- [Directions for this task]
For each line below that holds "then", return the line as it stands.

- [Working data]
(** Every live event with a descriptor in the range got its readiness; the rest
    is as it was. *)
Definition pass_result (r : select_ret) (cnt : nat) (i : Z) s s' : Prop :=
  fd_inv s' /\ fd_table s' = fd_table s /\ select_n s' = select_n s /\ closed s' = closed s /\
  read_fds s' = read_fds s /\ write_fds s' = write_fds s /\ error_fds s' = error_fds s /\
  (exists l, list_pending s' = list_pending s ++ l) /\
  forall a e, fdes s !! a = Some e ->
    fdes s' !! a = Some (if hasbit (fde_state e) FDE_ACTIVE && (i <=? fde_fd e) &&
                            (fde_fd e <? i + Z.of_nat cnt)
                         then marked r e else e).

Lemma marked_idle r e : ready r (fde_fd e) = false -> marked r e = e.
Proof. unfold ready, marked. by destruct (_ =? 0). Qed.

Lemma pass_idle r cnt i s : fd_inv s -> nready r cnt i = 0%nat -> pass_result r cnt i s s.
Proof.
  intros Hi H0.
  assert (forall fd, i <= fd < i + Z.of_nat cnt -> ready r fd = false) as Hr.
  { clear Hi. revert i H0. induction cnt as [|c IH]; intros i H0 fd Hfd; simpl in H0; [lia|].
    destruct (decide (fd = i)) as [->|]; [by destruct (ready r i)|].
    apply (IH (i + 1)); lia. }
  unfold pass_result. split_and!; try done.
  - exists []. by rewrite app_nil_r.
  - intros a e Ha. destruct (hasbit _ _ && _ && _) eqn:E; [|done].
    rewrite !andb_true_iff in E. destruct E as [[_ ?] ?]. bools.
    rewrite marked_idle; [done|]. apply Hr. lia.
Qed.

Lemma ready_registered s r i :
  fd_inv s -> sel_r r ⊆ read_fds s -> sel_w r ⊆ write_fds s -> sel_e r ⊆ error_fds s ->
  sel_events r i <> 0 ->
  exists a e, fd_table s !! Z.to_nat i = Some (Some a) /\ fdes s !! a = Some e /\
    active e /\ fde_fd e = i.
Proof.
  intros Hi Hr Hw He Hev.
  assert (registered s i) as [H0 [a Ha]].
  { apply (inv_sets _ Hi). destruct (decide (i ∈ sel_r r ∪ sel_w r ∪ sel_e r)); [set_solver|].
    by destruct Hev; apply sel_events_zero. }
  destruct (inv_table _ Hi _ _ Ha) as (e & He1 & He2 & He3).
  exists a, e. split_and!; try done. lia.
Qed.

Lemma pending_already x :
  0 <= x < 65536 -> hasbit x FDE_PENDING = true -> u16 (Z.lor x FDE_PENDING) = x.
Proof.
  intros Hst E. rewrite has_PENDING in E. apply Z.bits_inj'. intros k Hk.
  destruct (decide (k < 16)).
  - rewrite u16_testbit, Z.lor_spec by lia. change FDE_PENDING with (2 ^ 9).
    destruct (decide (k = 9)) as [->|]; [by rewrite E|].
    by rewrite Z.pow2_bits_false, orb_false_r by lia.
  - unfold u16. change 65536 with (2 ^ 16) in *. rewrite Z.mod_pow2_bits_high by lia.
    destruct (decide (x = 0)) as [->|]; [by rewrite Z.bits_0|].
    rewrite Z.bits_above_log2; [done|lia|]. apply Z.log2_lt_pow2; [lia|].
    eapply Z.lt_le_trans; [apply Hst|]. apply Z.pow_le_mono_r; lia.
Qed.

(** The body of the loop on a ready descriptor. *)
Lemma mark_at_run s r a e {A} (k : M (fdst F) A) :
  fdes s !! a = Some e -> 0 <= fde_state e < 65536 -> sel_events r (fde_fd e) <> 0 ->
  (e1 <- fde_at a ;;
   let e2 := set_events (Z.lor (fde_events e1) (sel_events r (fde_fd e))) e1 in
   store_fde a e2 ;;
   (if hasbit (fde_state e2) FDE_PENDING then ret tt
    else store_fde a (set_state (Z.lor (fde_state e2) FDE_PENDING) e2) ;;
         fdevent_plist_enqueue a) ;; k) s = k (mark_at r a e s).
Proof.
  intros Ha Hst Hev.
  unfold fde_at, store_fde, fdevent_plist_enqueue, bind, get, deref, modify, ret. rewrite Ha.
  unfold mark_at, marked. apply Z.eqb_neq in Hev as ->. cbn [set_events fde_state].
  destruct (hasbit (fde_state e) FDE_PENDING) eqn:E; cbn.
  - by rewrite pending_already.
  - unfold set_pending, set_fdes. simpl. by rewrite insert_insert_eq.
Qed.

Lemma process_loop_ok cnt i n r s :
  fd_inv s -> 0 <= i ->
  sel_r r ⊆ read_fds s -> sel_w r ⊆ write_fds s -> sel_e r ⊆ error_fds s ->
  Z.of_nat (nready r cnt i) <= n ->
  exists s', process_loop cnt i n r s = Ok (tt, s') /\ pass_result r cnt i s s'.
Proof.
  revert i n s. induction cnt as [|c IH]; intros i n s Hi Hpos Hr Hw He Hn.
  { exists s. split; [done|]. by apply pass_idle. }
  cbn [process_loop]. destruct (n <=? 0) eqn:E0; bools.
  { exists s. split; [done|]. apply pass_idle; [done|lia]. }
  cbn [nready] in Hn. unfold ready in Hn.
  destruct (sel_events r i =? 0) eqn:E1; bools; cbn [negb] in Hn.
  - destruct (IH (i + 1) n s) as (s' & Hrun & H1 & H2 & H3 & H4 & H5 & H6 & H7 & H8 & H9);
      try done; [lia|].
    exists s'. split; [done|]. unfold pass_result. split_and!; try done.
    intros a e Ha. rewrite (H9 a e Ha). f_equal.
    destruct (decide (fde_fd e = i)) as [Heq|].
    + rewrite marked_idle; [by repeat case_match|]. unfold ready. rewrite Heq. by apply Z.eqb_eq in E1 as ->.
    + by replace (i + 1 <=? fde_fd e) with (i <=? fde_fd e) by lia;
      replace (i + 1 + Z.of_nat c) with (i + Z.of_nat (S c)) by lia.
  - destruct (ready_registered s r i) as (a & e & Hs & Ha & Aa & Hfd); try done.
    unfold bind at 1, get. unfold deref at 1. rewrite Hs. unfold bind at 1. unfold ret at 1.
    destruct (ok_range _ _ _ (inv_fde _ Hi _ _ Ha)) as [Hrg _].
    pose proof (mark_at_run s r a e (process_loop c (i + 1) (n - 1) r) Ha Hrg) as Hstep.
    rewrite Hfd in Hstep. cbv zeta in Hstep |- *. rewrite (Hstep E1). clear Hstep.
    set (s1 := mark_at r a e s).
    assert (fd_table s1 = fd_table s /\ select_n s1 = select_n s /\ closed s1 = closed s /\
      read_fds s1 = read_fds s /\ write_fds s1 = write_fds s /\ error_fds s1 = error_fds s /\
      (exists l, list_pending s1 = list_pending s ++ l) /\
      fdes s1 = <[a := marked r e]> (fdes s)) as (G1 & G2 & G3 & G4 & G5 & G6 & [l G7] & G8).
    { unfold s1, mark_at. destruct (hasbit (fde_state e) FDE_PENDING); split_and!; try done;
      [exists []; by rewrite app_nil_r|by exists [a]]. }
    destruct (IH (i + 1) (n - 1) s1)
      as (s' & Hrun & H1 & H2 & H3 & H4 & H5 & H6 & H7 & [l' H8] & H9);
      try (by rewrite ?G4, ?G5, ?G6); try lia.
    { apply mark_at_inv; congruence. }
    exists s'. split; [done|]. unfold pass_result. split_and!; try congruence.
    { exists (l ++ l'). by rewrite H8, G7, app_assoc. }
    intros b eb Hb. destruct (decide (b = a)) as [->|Hne].
    + assert (eb = e) as -> by congruence. erewrite H9 by (rewrite G8; apply lookup_insert_eq).
      rewrite marked_fd. unfold active in Aa. rewrite Aa, Hfd. f_equal.
      rewrite (proj2 (Z.leb_gt (i + 1) i)), (proj2 (Z.leb_le i i)) by lia.
      rewrite (proj2 (Z.ltb_lt i (i + Z.of_nat (S c)))) by lia. by rewrite andb_false_r.
    + rewrite (H9 b eb) by (rewrite G8, lookup_insert_ne; done). f_equal.
      destruct (hasbit (fde_state eb) FDE_ACTIVE) eqn:Ab; [|done].
      assert (fde_fd eb <> i)
        by (intros Heq; apply Hne; apply (active_fd_inj s b a eb e); congruence).
      replace (i + 1 <=? fde_fd eb) with (i <=? fde_fd eb) by lia.
      by replace (i + 1 + Z.of_nat c) with (i + Z.of_nat (S c)) by lia.
Qed.

Lemma nready_list r cnt i :
  exists l : list Z, NoDup l /\ length l = nready r cnt i /\
    forall x, x ∈ l -> i <= x /\ sel_events r x <> 0.
Proof.
  revert i. induction cnt as [|c IH]; intros i; cbn [nready].
  { exists []. split_and!; [constructor|done|set_solver]. }
  destruct (IH (i + 1)) as (l & Hnd & Hl & Hall). unfold ready.
  destruct (sel_events r i =? 0) eqn:E; bools; cbn [negb].
  - exists l. split_and!; try done. intros x Hx. specialize (Hall x Hx). split; [lia|tauto].
  - exists (i :: l). split_and!.
    + constructor; [|done]. intros Hx. specialize (Hall i Hx). lia.
    + simpl. lia.
    + intros x [->|Hx]%elem_of_cons; [split; [lia|done]|].
      specialize (Hall x Hx). split; [lia|tauto].
Qed.

Lemma nready_bound r cnt i :
  (nready r cnt i <= size (sel_r r) + size (sel_w r) + size (sel_e r))%nat.
Proof.
  destruct (nready_list r cnt i) as (l & Hnd & <- & Hall).
  assert (list_to_set l ⊆ sel_r r ∪ sel_w r ∪ sel_e r) as Hsub.
  { intros x Hx%elem_of_list_to_set. destruct (Hall x Hx) as [_ Hev].
    destruct (decide (x ∈ sel_r r ∪ sel_w r ∪ sel_e r)) as [|Hn]; [done|].
    by apply sel_events_zero in Hn. }
  apply subseteq_size in Hsub. rewrite size_list_to_set in Hsub by done.
  rewrite !size_union_alt in Hsub.
  pose proof (subseteq_size (sel_w r ∖ sel_r r) (sel_w r) ltac:(set_solver)).
  pose proof (subseteq_size (sel_e r ∖ (sel_r r ∪ sel_w r)) (sel_e r) ltac:(set_solver)). lia.
Qed.

Lemma fdevent_process_ok s r :
  fd_inv s -> select_answer s r ->
  exists s', fdevent_process r s = Ok (tt, s') /\
    if sel_n r <? 0 then s' = s else pass_result r (Z.to_nat (select_n s)) 0 s s'.
Proof.
  intros Hi (Hr & Hw & He & Hn). unfold fdevent_process.
  destruct (sel_n r <? 0) eqn:E; bools; [by exists s|].
  unfold bind, get. apply process_loop_ok; try done.
  rewrite (Hn E). pose proof (nready_bound r (Z.to_nat (select_n s)) 0). lia.
Qed.

Lemma fdevent_process_inv s r s' :
  fd_inv s -> select_answer s r -> fdevent_process r s = Ok (tt, s') -> fd_inv s'.
Proof.
  intros Hi Ha Hrun. destruct (fdevent_process_ok s r Hi Ha) as (s1 & H1 & H2).
  assert (s1 = s') as -> by congruence.
  destruct (sel_n r <? 0); [by subst|]. by destruct H2.
Qed.

(** The event handed to its callback. *)
Definition idle_fde e : fdevent F :=
  mkFde (fde_fd e) (u16 (Z.land (fde_state e) (Z.lnot FDE_PENDING))) 0 (fde_func e) (fde_arg e).

Lemma idle_state e k :
  0 <= k < 16 -> k <> 9 -> Z.testbit (fde_state (idle_fde e)) k = Z.testbit (fde_state e) k.
Proof.
  intros. cbn. rewrite u16_testbit, Z.land_spec, Z.lnot_spec by lia.
  change FDE_PENDING with (2 ^ 9). rewrite Z.pow2_bits_false by lia. apply andb_true_r.
Qed.

Lemma idle_not_pend e : ~ pend (idle_fde e).
Proof.
  unfold pend. rewrite has_PENDING. cbn. rewrite u16_testbit, Z.land_spec by lia.
  change (Z.testbit (Z.lnot FDE_PENDING) 9) with false. by rewrite andb_false_r.
Qed.

Lemma next_callback_ok s a l :
  fd_inv s -> list_pending s = a :: l ->
  exists s' e, fdes s !! a = Some e /\ active e /\ fde_events e <> 0 /\
    next_callback s = Ok (Some (fde_func e, fde_fd e, fde_events e, fde_arg e), s') /\
    fd_inv s' /\ list_pending s' = l /\ fdes s' = <[a := idle_fde e]> (fdes s) /\
    closed s' = closed s.
Proof.
  intros Hi Hl. assert (a ∈ list_pending s) as Hin by (rewrite Hl; left).
  destruct (inv_pdom _ Hi _ Hin) as [e Ha].
  destruct (inv_fde _ Hi _ _ Ha) as [H1 H2 H3 H4 H5].
  destruct (H4 (proj2 H3 Hin)) as [Aa Hev].
  pose proof (inv_nodup _ Hi) as Hnd. rewrite Hl in Hnd. apply list.NoDup_cons in Hnd as [Hni Hnd].
  unfold next_callback, fdevent_plist_dequeue, fde_at, store_fde, bind, get, modify, deref, ret.
  rewrite Hl. cbn [fdes set_pending]. rewrite Ha. eexists _, e.
  split_and!; try done.
  eapply (fd_inv_update s _ a e (idle_fde e)); try done.
  - intros b Hb. cbn. rewrite Hl. set_solver.
  - unfold active in *. rewrite has_ACTIVE in *. by rewrite idle_state by lia.
  - constructor; cbn -[hasbit idle_fde].
    + cbn. split; [apply u16_range|lia].
    + intros _. by apply H2.
    + split; [by intros ?%idle_not_pend|done].
    + by intros ?%idle_not_pend.
    + intros _. rewrite !has_READ, !has_WRITE, !has_ERROR in *.
      rewrite !idle_state by lia. by apply H5.
Qed.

- [Reply]
                         then marked r e else e).
   (if hasbit (fde_state e2) FDE_PENDING then ret tt
    if sel_n r <? 0 then s' = s else pass_result r (Z.to_nat (select_n s)) 0 s s'.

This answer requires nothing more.